In this issue’s fourth article, Melanie Ehren, Frans Leeuw, and Jaap Scheerens demonstrate the use of a “policy scientific approach” to reconstruct the program theory of the Dutch Edcuational Supervision Act. The three steps of this approach are to identify assumptions, validate the reconstruction, and critically evaluate the program theory. After presenting the results of their study, they discuss the benefits of limitations of the approach.

In the final article, ““Multidimensional Implementation Evaluation of a Residential Treatment Program for Adolescent Substance Abuse,” Leyla Faw, Aaron Hogue, and Howard Liddle discuss the importance of evaluating a program’s implementation and report on their evaluation of the structure and process of a substance abuse treatment program. They conclude that “understanding the effectiveness of treatment for adolescents hinges on the continued development of methods to measure treatment implementation and analyzing these findings in relation to outcomes” (p. 93).

In the Forum section of this issue, Thomas Schwandt discusses “The Centrality of Practice to Evaluation.” He analyzes the popular conception of “evidence-based,” which he says values evidence over practice, and discusses what implications this view of “evidence-based” has for understanding practice and evaluation. He recommends that evaluators move from thinking of practice as “an objective that needs to be repaired” to a more genuine conceptualization in which practice is a “material and linguistic event in which human dilemmas emerge and are addressed” (p. 100).

In the Methods Notes Section, J. Jackson Barnette and Anne Baber Wallis seek to “close one of the few gaps left in the Campebll-Stanley-Cook-Shadish legacy of research designs” (p. 106).

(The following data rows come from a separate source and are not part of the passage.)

Lemma wp_ring_unlink s l1 v l2 :
  ring s (l1 ++ v :: l2) -> wp (ring_unlink v) (fun _ s' => unlinked s s' (l1 ++ l2)) s.
Proof.
  intros Hr. destruct (decide (l2 ++ l1 = [])) as [E|E].
  { apply app_nil in E as [-> ->]. by apply wp_unlink_last. }
  destruct (ring_rotated s l1 v l2 Hr) as (He & Hnd & Hq & H0).
  destruct (cut_pointers _ _ _ He) as (rv & Hv & Hn & Hp).
  unfold ring_unlink. wp_steps. eapply wp_pget; [exact Hv|]. cbv beta. wp_steps. eapply wp_pget; [exact Hv|].
  cbv beta. rewrite Hn, Hp. wp_steps.
  assert (Hb : hd0 ((l2 ++ l1) ++ [v]) = hd0 (l2 ++ l1)) by (by destruct (l2 ++ l1)).
  rewrite Hb in *. rewrite last0_cons in * by done. pose proof (ring_cut_edges _ _ _ Hnd E He) as Hcut.
  set (b := hd0 (l2 ++ l1)) in *. set (z := last0 (l2 ++ l1)) in *. apply NoDup_cons in Hnd as [Hvr Hnd].
  assert (Hbin : b ∈ l2 ++ l1) by (unfold b; destruct (l2 ++ l1); [done|]; apply list_elem_of_here).
  assert (Hzin : z ∈ l2 ++ l1) by (unfold z; destruct (last_split _ E) as (? & ? & -> & ->); apply elem_of_app; right; apply list_elem_of_here).
  assert (Hvb : v <> b) by (by intros ->). assert (Hvz : v <> z) by (by intros ->).
  assert (Hmem : forall a, a ∈ l2 ++ l1 -> exists r, procs s !! a = Some r).
  { intros a Ha. eapply ring_member; [exact Hr|]. rewrite elem_of_app in *. rewrite elem_of_cons. tauto. }
  destruct (Hmem b Hbin) as [rb Hrb]. destruct (Hmem z Hzin) as [rz Hrz].
  eapply wp_pset; [exact Hrz|]. cbv beta. wp_steps.
  eapply wp_pget; [cbn; by rewrite lookup_alter_ne, Hv by done|]. cbv beta. wp_steps.
  eapply wp_pget; [cbn; by rewrite lookup_alter_ne, Hv by done|]. cbv beta. rewrite Hn, Hp. wp_steps.
  eapply (wp_pset _ _ _ _ (if decide (z = b) then set_p_next b rb else rb)).
  { cbn. destruct (decide (z = b)) as [->|]; [by rewrite lookup_alter_eq, Hrb|by rewrite lookup_alter_ne]. }
  cbn [procs set_procs]. fold (ring_cut (procs s) z b). wp_steps. cbn [process_queue set_procs].
  apply ring_joined in Hcut.
  assert (Hsame : same_but_ring (procs s) (ring_cut (procs s) z b)).
  { eapply same_trans; [apply same_alter_next|apply same_alter_prev]. }
  assert (Hne : l1 ++ l2 <> []) by (intros [-> ->]%app_nil; done).
  assert (Hnd' : NoDup (l1 ++ l2)) by (by rewrite (Permutation_app_comm l1 l2)).
  unfold unlinked. rewrite bool_decide_false by done. destruct (Z.eqb_spec (process_queue s) v) as [Eq|Eq].
  - assert (l1 = []) as ->.
    { destruct l1 as [|h l1]; [done|]. change (hd0 ((h :: l1) ++ [v])) with h in Hq. exfalso. apply Hvr.
      rewrite elem_of_app. right. rewrite <- Eq, Hq. apply list_elem_of_here. }
    wp_steps. eapply wp_pget; [cbn; unfold ring_cut; by rewrite !lookup_alter_ne, Hv by done|]. cbv beta. rewrite Hn.
    rewrite (proj2 (Z.eqb_neq b v)) by done. wp_steps. rewrite app_nil_r in *.
    split; [split; try done; unfold b; cbn; by rewrite ?app_nil_r|]. split; [done|exact Hsame].
  - wp_steps. split; [split; try done|split; [by destruct s|exact Hsame]]. cbn. rewrite Hq.
    destruct l1; [done|done].
Qed.
(* ===== verification/UserMem.v ===== *)
(** * What processes see of memory

    The bytes of an address space as its process reads them, how a write through
    the copy-on-write handler changes them, and that it changes nothing for
    another process.  [copy_to_user] (usercopy.c) is a sequence of such writes. *)

From S2P Require Import Prelude Mem CString FrameAlloc Pmm Vmm PageTable AddressSpace CloneSpace DestroySpace Kernel.

Lemma has_cow_flags k e : 0 <= k -> k <> 1 -> k <> 9 -> Z.testbit FLAG_MASK k = true ->
  has (Z.shiftl 1 k) (cow_flags e) = has (Z.shiftl 1 k) e.
Proof.
  intros Hk H1 H9 Hm. rewrite !has_bit by done. unfold cow_flags.
  rewrite Z.lor_spec, !Z.land_spec, Z.lnot_spec, Hm by done.
  assert (E1 : Z.testbit PTE_WRITABLE k = false) by (apply (Z.pow2_bits_false 1 k); lia).
  assert (E2 : Z.testbit PTE_COW k = false) by (apply (Z.pow2_bits_false 9 k); lia).
  rewrite E1, E2. by destruct (Z.testbit e k).
Qed.

Section user.
Context {S : Type} `{FA : FrameAlloc S} (hh : Z) (Hhh : hhdm_ok hh) (kmapped : Z -> bool).
Implicit Types (s : vm S) (T : tables).

(** The byte a process reads at [va]. *)
Definition byte_of s (va e : Z) : Z := load8 (vm_mem s) (p2v hh (pte_addr e) + va mod 4096).
Definition user_byte s (root va : Z) : option Z := byte_of s va <$> mapping hh s root va.

(** No page of a device is mapped. *)
Definition managed s (root : Z) : Prop :=
  forall va e, user_va va -> mapping hh s root va = Some e -> has PTE_NOPMM e = false.

Record space s root T : Prop := {
  us_ok : space_ok hh s root T;
  us_managed : managed s root;
}.

Lemma space_page s root T va e : space s root T -> user_va va -> mapping hh s root va = Some e ->
  exists n, owned s T e n.
Proof. intros [Hok Hm] Hva He. apply (sp_owned _ _ _ _ Hok va e); try done. by apply (Hm va). Qed.
Lemma space_once s root T va va' e e' : space s root T -> user_va va -> user_va va' ->
  mapping hh s root va = Some e -> mapping hh s root va' = Some e' -> pte_addr e = pte_addr e' ->
  va / 4096 = va' / 4096.
Proof. intros [Hok Hm] Hva Hva' He He' E. apply (sp_once _ _ _ _ Hok va va' e e'); try done; [by apply (Hm va)|by apply (Hm va')]. Qed.

(** A page that only this address space can have: fresh, or its own page at [va]
    if that is writable or counted once. *)
Definition mine s (root va q : Z) : Prop :=
  valid_frame q /\
  (frames (vm_pa s) q = None \/
   exists e, mapping hh s root va = Some e /\ q = pte_addr e /\
     (has PTE_WRITABLE e = true \/ frames (vm_pa s) q = Some 1)).

(** A change that stays within the tables and such pages, and may give up a
    reference to the page that was at [va]. *)
Record confined s (root : Z) T va s' : Prop := {
  cf_frames : forall q, frames (vm_pa s') q = frames (vm_pa s) q \/ mine s root va q \/
    exists e n, mapping hh s root va = Some e /\ q = pte_addr e /\
      frames (vm_pa s) q = Some n /\ n <> 1 /\ frames (vm_pa s') q = Some (n - 1) /\
      exists e', mapping hh s' root va = Some e' /\ pte_addr e' <> q;
  cf_map : forall va', user_va va' -> mapping hh s' root va' = mapping hh s root va' \/
    exists e', mapping hh s' root va' = Some e' /\ mine s root va (pte_addr e');
  cf_mem : forall a, (forall p t, T !! p = Some t -> ~ in_page hh t a) ->
    (forall q, mine s root va q -> ~ in_page hh q a) -> load8 (vm_mem s') a = load8 (vm_mem s) a;
}.

Lemma confined_refl s root T va : confined s root T va s.
Proof. split; [by left|by left|done]. Qed.

Lemma byte_addr e k : valid_frame (pte_addr e) -> p2v hh (pte_addr e) + k mod 4096 = pte_addr e + hh + k mod 4096.
Proof. intros Hv. by rewrite (valid_frame_p2v hh Hhh) by done. Qed.

(** ** The copy-on-write handler *)

Section cow.
Context (s : vm S) (root : Z) (T : tables) (va e n : Z) (s' : vm S) (fp : Z).
Hypothesis Hsp : space s root T.
Hypothesis Hva : user_va va.
Hypothesis He : mapping hh s root va = Some e.
Hypothesis Hown : owned s T e n.
Hypothesis Hwf' : as_wf hh s' root T.
Hypothesis Hother : forall va', user_va va' -> va' / 4096 <> va / 4096 -> mapping hh s' root va' = mapping hh s root va'.
Hypothesis Hcow : cow_resolved hh s root T va e n s' fp.

Lemma cow_mine : mine s root va fp.
Proof.
  split; [apply Hcow|]. destruct (decide (n = 1)) as [E|E].
  - right. exists e. rewrite (cr_inplace _ _ _ _ _ _ _ _ _ Hcow E). split_and!; try done. right. rewrite <- E. apply Hown.
  - left. by apply (cr_old _ _ _ _ _ _ _ _ _ Hcow).
Qed.
Lemma cow_not_table p : T !! p <> Some fp.
Proof.
  intros Hp. destruct (as_frame _ _ _ _ (sp_wf _ _ _ _ (us_ok _ _ _ Hsp)) _ _ Hp) as [_ Hf].
  destruct (decide (n = 1)) as [E|E].
  - rewrite (cr_inplace _ _ _ _ _ _ _ _ _ Hcow E) in Hp. destruct Hown as (_ & Hnt & _). by apply (Hnt p).
  - destruct (cr_old _ _ _ _ _ _ _ _ _ Hcow E) as [Hn _]. congruence.
Qed.
Lemma cow_here va' : user_va va' -> va' / 4096 = va / 4096 -> mapping hh s' root va' = Some (Z.lor fp (cow_flags e)).
Proof. intros Hva' E. rewrite (mapping_page hh s' root va' va) by done. apply Hcow. Qed.

(** Another page of the space is neither the old page nor the new one. *)
Lemma cow_elsewhere va' e' : user_va va' -> va' / 4096 <> va / 4096 -> mapping hh s root va' = Some e' ->
  pte_addr e' <> pte_addr e /\ pte_addr e' <> fp.
Proof.
  intros Hva' Hne He'. assert (Hd : pte_addr e' <> pte_addr e) by (intros E; apply Hne; by eapply space_once).
  split; [done|]. destruct (space_page _ _ _ _ _ Hsp Hva' He') as (n' & _ & _ & Hf' & _). intros E.
  destruct (decide (n = 1)) as [E1|E1].
  - by rewrite (cr_inplace _ _ _ _ _ _ _ _ _ Hcow E1) in E.
  - destruct (cr_old _ _ _ _ _ _ _ _ _ Hcow E1) as [Hn _]. congruence.
Qed.

Lemma cow_space : space s' root T.
Proof.
  destruct (mapping_range _ _ _ _ _ He) as [Hr Hp]. destruct (cow_flags_spec e Hr Hp) as (Hfl & Hpr & _).
  pose proof (cr_addr _ _ _ _ _ _ _ _ _ Hcow) as Ea. pose proof (cr_valid _ _ _ _ _ _ _ _ _ Hcow) as Hv.
  assert (Hnop : has PTE_NOPMM (Z.lor fp (cow_flags e)) = false).
  { destruct Hv. rewrite has_lor by (done || lia). unfold PTE_NOPMM. rewrite has_cow_flags by done. by eapply (us_managed _ _ _ Hsp). }
  assert (Hcase : forall va' e', user_va va' -> mapping hh s' root va' = Some e' ->
    (va' / 4096 = va / 4096 /\ e' = Z.lor fp (cow_flags e)) \/ (va' / 4096 <> va / 4096 /\ mapping hh s root va' = Some e')).
  { intros va' e' Hva' He'. destruct (decide (va' / 4096 = va / 4096)) as [E|E].
    - left. split; [done|]. rewrite cow_here in He' by done. by injection He' as <-.
    - right. split; [done|]. by rewrite <- Hother. }
  assert (Howned : forall va' e', user_va va' -> mapping hh s' root va' = Some e' -> exists n', owned s' T e' n').
  { intros va' e' Hva' He'. destruct (Hcase va' e' Hva' He') as [[_ ->]|[Hne He0]].
    - exists 1. unfold owned. rewrite Ea. split_and!; [done|apply cow_not_table|apply Hcow|lia].
    - destruct (space_page _ _ _ _ _ Hsp Hva' He0) as (n' & Hv' & Hnt & Hf & Hn'). exists n'. split_and!; try done.
      destruct (cow_elsewhere va' e' Hva' Hne He0). rewrite (cr_frames _ _ _ _ _ _ _ _ _ Hcow) by done. done. }
  split; [split|]; [done|..].
  - intros va' e' Hva' He'. destruct (Howned va' e' Hva' He') as (_ & [_ ?] & _). lia.
  - intros va' e' Hva' He' _. by apply (Howned va').
  - intros va1 va2 e1 e2 H1 H2 M1 M2 _ _ E.
    destruct (Hcase _ _ H1 M1) as [[D1 ->]|[D1 N1]], (Hcase _ _ H2 M2) as [[D2 ->]|[D2 N2]].
    + congruence.
    + exfalso. rewrite Ea in E. by apply (cow_elsewhere va2 e2 H2 D2 N2).
    + exfalso. rewrite Ea in E. by apply (cow_elsewhere va1 e1 H1 D1 N1).
    + by eapply space_once.
  - intros va' e' Hva' He'. destruct (Hcase va' e' Hva' He') as [[_ ->]|[_ He0]]; [done|]. by eapply (us_managed _ _ _ Hsp).
Qed.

They examine how what happens to an intervention between multiple postobservations (e.g., removal, continuation, changes in intensity) in experimental and quasi-experimental evaluation designs impacts validity, data modeling, and analysis. They argue that designs that take these factors into account will produce better inferences.

Donna Mertens’ contribution in the “Historical Record” section provides an account of the “The Inauguration fo the International Organization for Cooperation in Evaluation” (IOCE). IOCE’s mission is “to help legitimate and strengthen evaluation societies, associations or networks so that they can better contribute to good governance, effective decision making, and strengthen the role of civil society” (p. 127). Mertens describes the work done to get the organization off the ground; gives a brief account of the inaugural assembly that took place in Lima, Peru in 2003; and conveys the IOCE’s mission, goals, and current priorities. She concludes by dicussing the organization’s accomplishments, challenges, and opportunities.

In the “Ethical Challenges” section, Gillian Kerr comments on two analyses of “The Steering Committee” ethical challenge in a previous issue of AJE. She did not think these analyses paid sufficient attention to “the role of the steering or advisory committee itself and the extent to which membership of such a committee is associated with genuine power” (p. 132) and explains why in “Reflections of ‘The Steering Committee.’”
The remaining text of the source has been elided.